Jenner returned to the Generals for his sophomore season, during which he set career-highs in goals, assists, and points. After participating in a brawl on opening night, Jenner sat out the General's second and third games of the season against the Ottawa 67’s and Kingston Frontenacs. After coming back to the lineup, he faced difficulties in recapturing his scoring form, and only tallied 12 points through his first 20 games of the season. He also experienced an 11-game scoring drought starting on October 17 which was broken on November 16. Although he struggled at the start of the season, Jenner was still expected to be a top pick in the 2011 NHL entry draft and was selected to represent Team Orr at the annual CHL/NHL Top Prospects Game. He finished the regular season setting career-highs with 25 goals and 41 assists through 63 regular-season games. His efforts helped the Generals qualify for the 2011 OHL playoffs, where he tallied seven goals and five assists through 10 games. Jenner's final ranking from the NHL Central Scouting Bureau was 18th amongst eligible North American skaters. He was eventually drafted in the second round, 37th overall, by the Columbus Blue Jackets.

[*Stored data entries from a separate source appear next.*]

Lemma parseDt_accepts_compact_form_witness :
  parseDt (fun _ => 3600000) (js "20261399T256199" ++ js "Z") = Some 1807322559000.
Proof.
  apply (proj1 (parseDt_accepts_compact_form (fun _ => 3600000)
                  {| sf_Y := js "2026"; sf_Mo := js "13"; sf_D := js "99";
                     sf_H := js "25"; sf_Mi := js "61"; sf_S := js "99" |}
                  ltac:(repeat split))).
Defined.

Lemma no_colon_in_key (k p : JsString) :
  ~ In 58 k -> ~ In 58 p -> ~ In 58 (k ++ p).
Proof. intros Hk Hp H. apply in_app_iff in H. tauto. Qed.

Lemma js_DTSTART_no_colon : ~ In 58 (js "DTSTART").
Proof. vm_compute. intuition discriminate. Qed.

Lemma js_DTEND_no_colon : ~ In 58 (js "DTEND").
Proof. vm_compute. intuition discriminate. Qed.

(** X5. A record with its five fields in the usual order gives exactly
    one fixture: identifier, summary and venue are the trimmed texts after
    the keywords (an empty venue is null), start and end are what
    [parseDt] reads from the trimmed text after the first colon of the
    time lines, and the classification is still unknown. *)
Theorem record_parses_to_its_fields :
  forall (tza : Z -> Z) (u s loc p1 ts p2 te : JsString) (a b : Z),
    trim u <> [] -> trim s <> [] ->
    ~ In 58 p1 -> ~ In 58 p2 ->
    parseDt tza (trim ts) = Some a -> parseDt tza (trim te) = Some b ->
    parseLines tza (record_lines u s loc p1 ts p2 te)
    = [{| g_uid := trim u; g_summary := trim s; g_start := a; g_end := b;
          g_location := if nonempty (trim loc) then Some (trim loc) else None;
          g_isHome := None |}].
Proof.
  intros tza u s loc p1 ts p2 te a b Hu Hs Hp1 Hp2 Ha Hb.
  unfold parseLines, record_lines. cbn [fold_left].
  assert (E1 : parse_step tza parse_init (js "BEGIN:VEVENT")
               = {| ps_games := []; ps_inEvent := true; ps_uid := []; ps_summary := [];
                    ps_location := []; ps_dtStart := None; ps_dtEnd := None |})
    by reflexivity.
  rewrite E1. clear E1.
  assert (E2 : forall st, ps_inEvent st = true ->
            parse_step tza st (js "UID:" ++ u)
            = {| ps_games := ps_games st; ps_inEvent := ps_inEvent st; ps_uid := trim u;
                 ps_summary := ps_summary st; ps_location := ps_location st;
                 ps_dtStart := ps_dtStart st; ps_dtEnd := ps_dtEnd st |}).
  { intros st Hst. unfold parse_step. rewrite Hst. reflexivity. }
  rewrite E2 by reflexivity. clear E2. cbn [ps_games ps_inEvent ps_uid ps_summary
    ps_location ps_dtStart ps_dtEnd].
  assert (E3 : forall st, ps_inEvent st = true ->
            parse_step tza st (js "SUMMARY:" ++ s)
            = {| ps_games := ps_games st; ps_inEvent := ps_inEvent st; ps_uid := ps_uid st;
                 ps_summary := trim s; ps_location := ps_location st;
                 ps_dtStart := ps_dtStart st; ps_dtEnd := ps_dtEnd st |}).
  { intros st Hst. unfold parse_step. rewrite Hst. reflexivity. }
  rewrite E3 by reflexivity. clear E3. cbn [ps_games ps_inEvent ps_uid ps_summary
    ps_location ps_dtStart ps_dtEnd].
  assert (E4 : forall st, ps_inEvent st = true ->
            parse_step tza st (js "LOCATION:" ++ loc)
            = {| ps_games := ps_games st; ps_inEvent := ps_inEvent st; ps_uid := ps_uid st;
                 ps_summary := ps_summary st; ps_location := trim loc;
                 ps_dtStart := ps_dtStart st; ps_dtEnd := ps_dtEnd st |}).
  { intros st Hst. unfold parse_step. rewrite Hst. reflexivity. }
  rewrite E4 by reflexivity. clear E4. cbn [ps_games ps_inEvent ps_uid ps_summary
    ps_location ps_dtStart ps_dtEnd].
  assert (E5 : forall st, ps_inEvent st = true ->
            parse_step tza st (js "DTSTART" ++ p1 ++ 58 :: ts)
            = {| ps_games := ps_games st; ps_inEvent := ps_inEvent st; ps_uid := ps_uid st;
                 ps_summary := ps_summary st; ps_location := ps_location st;
                 ps_dtStart := Some a; ps_dtEnd := ps_dtEnd st |}).
  { intros st Hst.
    assert (Hv : value_after_colon (js "DTSTART" ++ p1 ++ 58 :: ts) = trim ts).
    { rewrite app_assoc. apply value_after_colon_app.
      apply no_colon_in_key; [apply js_DTSTART_no_colon | exact Hp1]. }
    rewrite <- Ha, <- Hv. unfold parse_step. rewrite Hst. reflexivity. }
  rewrite E5 by reflexivity. clear E5. cbn [ps_games ps_inEvent ps_uid ps_summary
    ps_location ps_dtStart ps_dtEnd].
  assert (E6 : forall st, ps_inEvent st = true ->
            parse_step tza st (js "DTEND" ++ p2 ++ 58 :: te)
            = {| ps_games := ps_games st; ps_inEvent := ps_inEvent st; ps_uid := ps_uid st;
                 ps_summary := ps_summary st; ps_location := ps_location st;
                 ps_dtStart := ps_dtStart st; ps_dtEnd := Some b |}).
  { intros st Hst.
    assert (Hv : value_after_colon (js "DTEND" ++ p2 ++ 58 :: te) = trim te).
    { rewrite app_assoc. apply value_after_colon_app.
      apply no_colon_in_key; [apply js_DTEND_no_colon | exact Hp2]. }
    rewrite <- Hb, <- Hv. unfold parse_step. rewrite Hst. reflexivity. }
  rewrite E6 by reflexivity. clear E6. cbn [ps_games ps_inEvent ps_uid ps_summary
    ps_location ps_dtStart ps_dtEnd].
  rewrite parse_step_games. replace (is_begin (js "END:VEVENT")) with false by reflexivity.
  replace (is_end (js "END:VEVENT")) with true by reflexivity.
  cbn [negb andb ps_games app]. unfold emit.
  cbn [ps_games ps_inEvent ps_uid ps_summary ps_location ps_dtStart ps_dtEnd andb].
  apply nonempty_true in Hu, Hs. now rewrite Hu, Hs.
Qed.

Lemma record_parses_to_its_fields_witness :
  parseLines utc_host
    (record_lines (js " abc123") (js "FC Stern - SV Gegner, Kreisliga ") []
                  (js ";TZID=Europe/Berlin") (js "20260222T140000Z") []
                  (js "20260222T160000Z"))
  = [game_stern].
Proof.
  apply (record_parses_to_its_fields utc_host (js " abc123")
           (js "FC Stern - SV Gegner, Kreisliga ") []
           (js ";TZID=Europe/Berlin") (js "20260222T140000Z") []
           (js "20260222T160000Z") 1771768800000 1771776000000).
  - vm_compute. discriminate.
  - vm_compute. discriminate.
  - vm_compute. intuition discriminate.
  - simpl. tauto.
  - reflexivity.
  - reflexivity.
Defined.

Lemma end_is_not_begin (line : JsString) : is_end line = true -> is_begin line = false.
Proof.
  unfold is_end, is_begin. destruct line as [|c line]; [discriminate|].
  change (js "END:VEVENT") with (69 :: js "ND:VEVENT").
  change (js "BEGIN:VEVENT") with (66 :: js "EGIN:VEVENT").
  cbn [startsWith]. destruct (c =? 69) eqn:E; [|discriminate].
  apply Z.eqb_eq in E. subst. reflexivity.
Qed.

Lemma emit_alike (st st' : ParseState) :
  ps_inEvent st = ps_inEvent st' -> ps_uid st = ps_uid st' ->
  ps_summary st = ps_summary st' -> ps_location st = ps_location st' ->
  ps_dtStart st = ps_dtStart st' -> ps_dtEnd st = ps_dtEnd st' ->
  emit st = emit st'.
Proof. unfold emit. now intros -> -> -> -> -> ->. Qed.

Lemma alike_step (tza : Z -> Z) (G : list IcsGame) (st st' : ParseState) (line : JsString) :
  alike G st st' -> alike G (parse_step tza st line) (parse_step tza st' line).
Proof.
  intros [Hg Hst]. unfold alike. rewrite !parse_step_games, Hg, <- app_assoc.
  destruct Hst as [[Hc Hc'] | (Hi & Hu & Hs & Hl & Ha & Hb)].
  - rewrite (emit_none st), (emit_none st') by tauto.
    split; [reflexivity|].
    unfold parse_step. rewrite Hc, Hc'. cbn [negb].
    destruct (startsWith line (js "BEGIN:VEVENT")); [right; repeat split|].
    destruct (startsWith line (js "END:VEVENT")); [left; now split|].
    left. now split.
  - rewrite (emit_alike st st') by assumption.
    split; [reflexivity|]. right.
    unfold parse_step. rewrite Hi.
    destruct (startsWith line (js "BEGIN:VEVENT")); [repeat split|].
    destruct (startsWith line (js "END:VEVENT"));
      [cbn [ps_inEvent ps_uid ps_summary ps_location ps_dtStart ps_dtEnd]; tauto|].
    destruct (ps_inEvent st') eqn:Hin; cbn [negb]; [|repeat split; congruence].
    repeat match goal with
           | |- context [if startsWith ?l ?p then _ else _] =>
               destruct (startsWith l p);
               [cbn [ps_inEvent ps_uid ps_summary ps_location ps_dtStart ps_dtEnd];
                repeat split; congruence|]
           end.
    repeat split; congruence.
Qed.

Lemma alike_fold (tza : Z -> Z) (G : list IcsGame) (lines : list JsString)
    (st st' : ParseState) :
  alike G st st' ->
  alike G (fold_left (parse_step tza) lines st) (fold_left (parse_step tza) lines st').
Proof.
  revert st st'. induction lines as [|l lines IH]; intros st st' H; simpl; [exact H|].
  apply IH. now apply alike_step.
Qed.
(** The details requests among some events, oldest first. *)
Definition videos_requests (events : list event) : list videos_params :=
  flat_map (fun e => match e with EvVideos p => [p] | _ => [] end) events.

(** The search endpoint never returns more items than [maxResults] asks
    for. *)
Definition page_bounded {W} (search_endpoint : W -> search_params -> W * option search_response)
    : Prop :=
  forall w p w' data,
    search_endpoint w p = (w', Some data) ->
    (Z.of_nat (length (sr_items data)) <= sp_maxResults p)%Z.

(** The search endpoint answers every request for 1 to 50 results with a
    page of well-formed items, and a page that announces a next page is not
    empty. *)
Definition responsive {W} (search_endpoint : W -> search_params -> W * option search_response)
    : Prop :=
  forall w p,
    (0 < sp_maxResults p <= 50)%Z ->
    exists w' data,
      search_endpoint w p = (w', Some data) /\
      Forall (fun item => si_videoId item <> None) (sr_items data) /\
      (PyStr.truthy (sr_nextPageToken data) = true -> sr_items data <> []).

(** The row that [add_primary_genre_column] builds from a raw row. *)
Definition classify_row (O : PySetOrder) (v : VideoRecord) : TaggedRecord :=
  let g_list :=
    detect_genres_from_text O (title v) (description v) (tags v) in
  {| tr_video := v; genres_list := g_list; primary_genre := first_or_none g_list |}.

(** The [primary_genre] column of a table, when it has one. *)
Definition primary_column_of (df : DataFrame) : option (list (option string)) :=
  match df with
  | DfVideos _ => None
  | DfTagged rows => Some (map primary_genre rows)
  | DfModel rows => Some (map (fun r => primary_genre (mr_tagged r)) rows)
  end.

(** The contents of the table that [clean_for_modelling] returns for a
    table with contents [df]. *)
Definition clean_frame (df : DataFrame) (min_samples : Z) : DataFrame :=
  let df_clf := df_select_primary is_some df in
  let col := default [] (primary_column_of df_clf) in
  let valid_genres := valid_genres_of (value_counts col) min_samples in
  let df_clf := df_select_primary (isin valid_genres) df_clf in
  df_assign_text df_clf (map combine_text (df_video_rows df_clf)).

(** The genres that pass the threshold in a table of tagged rows. *)
Definition valid_genres_in (rows : list TaggedRecord) (min_samples : Z)
    : list string :=
  valid_genres_of
    (value_counts
       (map primary_genre (List.filter (fun r => is_some (primary_genre r)) rows)))
    min_samples.

(** The rows of [clean_frame] on a table of tagged rows. *)
Definition clean_rows (rows : list TaggedRecord) (min_samples : Z)
    : list ModelRecord :=
  map (fun r => {| mr_tagged := r; text := combine_text (tr_video r) |})
    (List.filter (fun r => isin (valid_genres_in rows min_samples) (primary_genre r))
       (List.filter (fun r => is_some (primary_genre r)) rows)).

(** The search requests among some events, oldest first. *)
Definition search_requests (events : list event) : list search_params :=
  flat_map (fun e => match e with EvSearch p => [p] | _ => [] end) events.

(** A sequence of search requests with a sleep after each of them. *)
Definition paced_searches (ps : list search_params) : list event :=
  flat_map (fun p => [EvSearch p; EvSleep]) ps.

Following the draft, Jenner participated in Team Canada’s National Junior Development Camp and the Blue Jackets training camp before he returned to the Generals for the 2011–12 season. Upon returning to the Generals, Jenner was appointed team captain. The team struggled at the start, maintaining a 13–18–1–3 record through the first 35 games of the season. Due to their struggles, former Blue Jackets assistant coach Gary Agnew took over as head coach for the Generals in early November. Through 27 games, Jenner led the team with 15 goals and 18 assists and was named to Team Canada's national junior team to compete at the 2012 World Junior Ice Hockey Championships. While Jenner did not play in Canada's bronze medal game due to a suspension for elbowing, his overall efforts helped Canada clinch a bronze medal at the tournament. Following the win, Jenner returned to the Generals for the remainder of the regular season. On January 28, during a game against the Brampton Battalion, Jenner suffered a concussion due to a hit and missed 12 games to recover. While he recovered, the team maintained a 6–5–1 record. Once he rejoined the team, the Blue Jackets signed Jenner to a three-year, entry-level contract on March 28, 2012. Over the final eight games of the season, Jenner tallied four goals and four assists for eight points to secure the Generals a spot in the 2012 OHL playoffs. When the Generals faced the Niagara Ice Dogs in the OHL playoffs, Jenner scored a hat-trick and added two assists for a five-point Game 3 to cut the Ice Dogs' series lead 2–1. Jenner added another goal and assist the following night to help the Generals tie the series, although they were eventually eliminated in Game 6. Once they were eliminated, Jenner joined the Blue Jackets American Hockey League affiliate, the Springfield Falcons, for the 2012 Calder Cup playoffs. He was placed on their fourth line between Ryan Garlock and Tom Spencer.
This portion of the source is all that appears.